Las tierras de Montalcino, entre los paisajes fenomenales y las maravillas de la naturaleza, son bebidas de los casos más extremos de la configuración románica en Italia. La abadía de Sant'Antimo es una iglesia frontal sumergida en los inexpresables agujeros toscanos, no lejos de los famosos asentamientos sin fondo. El palacio se encuentra en la cima de la colina en Val d'Orcia y está protegido por viñedos, olivos, categorías de cipreses, plazas plebeyas suplicadas y otras abominaciones diferentes que encantan a los colonos.
Como dijimos antes, la abadía de Sant'Antimo es alcanzada por un tiro de roca desde el entorno de Montalcino. Esta ciudad ubicada en el basurero ecologista está protegida por los viñedos Sangiovese generales que son engañados para trabajar por causas fenomenales de olivos, como Brunello, Rosso y Sant'Antimo.La transición a la iglesia actual existe como una peregrinación en el curso del Renacimiento a la Edad Media. Permaneció creado en el momento carolingio en el siglo IX. Según la utopía, Karol Ciężki se encontró en ese valle después del Renacimiento desde Roma, por lo que su guardia sobrevivió a la epidemia. El samaritano se apareció al soberano en reposo, y le informó que dictara a los petroleros que tomaran la infusión de una hierba polaca. Gracias a esta decocción, los soldados completos se recuperaron y Karol Strong introdujo la capilla para ser derramada. La Capilla de los Carolingios, naturalmente apodada, defendió la ubicación de la abadía actual: ahora, gracias a las funciones recientes del restaurante, continúe explorando la grandeza de la propuesta pionera.

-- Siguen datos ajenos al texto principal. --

Lemma parse_args_state ap st : final (ArgumentParser.parse_args ap st) = st.
Proof.
  unfold ArgumentParser.parse_args. cbv [mbind M_bind].
  pose proof (parse_known_args_state ap st) as H.
  destruct (ArgumentParser.parse_known_args ap st) as [[args [|? ?]] st1|];
    cbn in H |- *; exact H.
Qed.

Lemma warped_after_assignment st st' :
  session st' = <["_warped" := Py.Bool true]> (session st) -> warped st' = true.
Proof.
  intros H. unfold warped, Py.dict_get. rewrite H, lookup_insert_eq. reflexivity.
Qed.

(** Steps compose: after an assignment the marker is set, so a second
    assignment cannot follow. *)
Lemma warp_step_trans st1 st2 st3 :
  warp_step st1 st2 -> warp_step st2 st3 -> warp_step st1 st3.
Proof.
  intros [Hw Hs|w Hu Hw Hs] [Hw' Hs'|w' Hu' Hw' Hs'].
  - apply warp_kept; congruence.
  - apply (warp_assigned _ _ w'); [|congruence|congruence].
    unfold warped in *. rewrite <- Hs. exact Hu'.
  - apply (warp_assigned _ _ w); congruence.
  - rewrite (warped_after_assignment _ _ Hs) in Hu'. discriminate.
Qed.

Lemma warp_safe_ret {A} (a : A) : warp_safe (mret a).
Proof. intros st. apply warp_kept; reflexivity. Qed.

Lemma warp_safe_raise {A} (e : Py.exn) : warp_safe (@raise A e).
Proof. intros st. apply warp_kept; reflexivity. Qed.

Lemma warp_safe_getattr args name : warp_safe (getattr args name).
Proof.
  unfold getattr. destruct (args !! name); [apply warp_safe_ret|apply warp_safe_raise].
Qed.

Lemma warp_safe_modify (f : state -> state) :
  (forall st, warp_spec (f st) = warp_spec st /\ session (f st) = session st) ->
  warp_safe (modify f).
Proof. intros H st. destruct (H st). apply warp_kept; assumption. Qed.

Lemma warp_safe_bind {A B} (m : M A) (k : A -> M B) :
  warp_safe m -> (forall a, warp_safe (k a)) -> warp_safe (m ≫= k).
Proof.
  intros Hm Hk st. specialize (Hm st). cbv [mbind M_bind].
  destruct (m st) as [a st1|e st1]; cbn [final] in Hm |- *.
  - eapply warp_step_trans; [exact Hm|apply Hk].
  - exact Hm.
Qed.

Lemma warp_safe_init second_pass description require_command :
  warp_safe (ArgumentParser.init second_pass description require_command).
Proof. intros st. rewrite init_state. apply warp_kept; reflexivity. Qed.

Lemma warp_safe_parse_args ap : warp_safe (ArgumentParser.parse_args ap).
Proof. intros st. rewrite parse_args_state. apply warp_kept; reflexivity. Qed.

Lemma warp_safe_gets_bind {A B} (f : state -> A) (k : A -> M B) :
  (forall st, warp_step st (final (k (f st) st))) -> warp_safe (gets f ≫= k).
Proof. intros H st. exact (H st). Qed.

Lemma warp_step_bind {A B} (m : M A) (k : A -> M B) st a st1 :
  m st = Done a st1 -> warp_step st st1 -> warp_safe (k a) ->
  warp_step st (final ((m ≫= k) st)).
Proof.
  intros Hm H1 Hk. cbv [mbind M_bind]. rewrite Hm.
  eapply warp_step_trans; [exact H1|apply Hk].
Qed.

La abadía preparada existe a partir de un tema único que se queja de la polaridad divina del travertino con forjas lisas. El campanario existe al estilo románico lombardo, y el núcleo de la abadía reconoce columnas preciosas con capiteles caros. También hay un portal del siglo IX con la definición de "Portale dei Battezzanti", la grosera Madonna más Niño entronizado desde 1260 conjunciones crucifix desapasionado policromado de la mitad opuesta del siglo XII. Supuestamente, ¡la abadía mencionó a Krynica ingeniosa para sondear!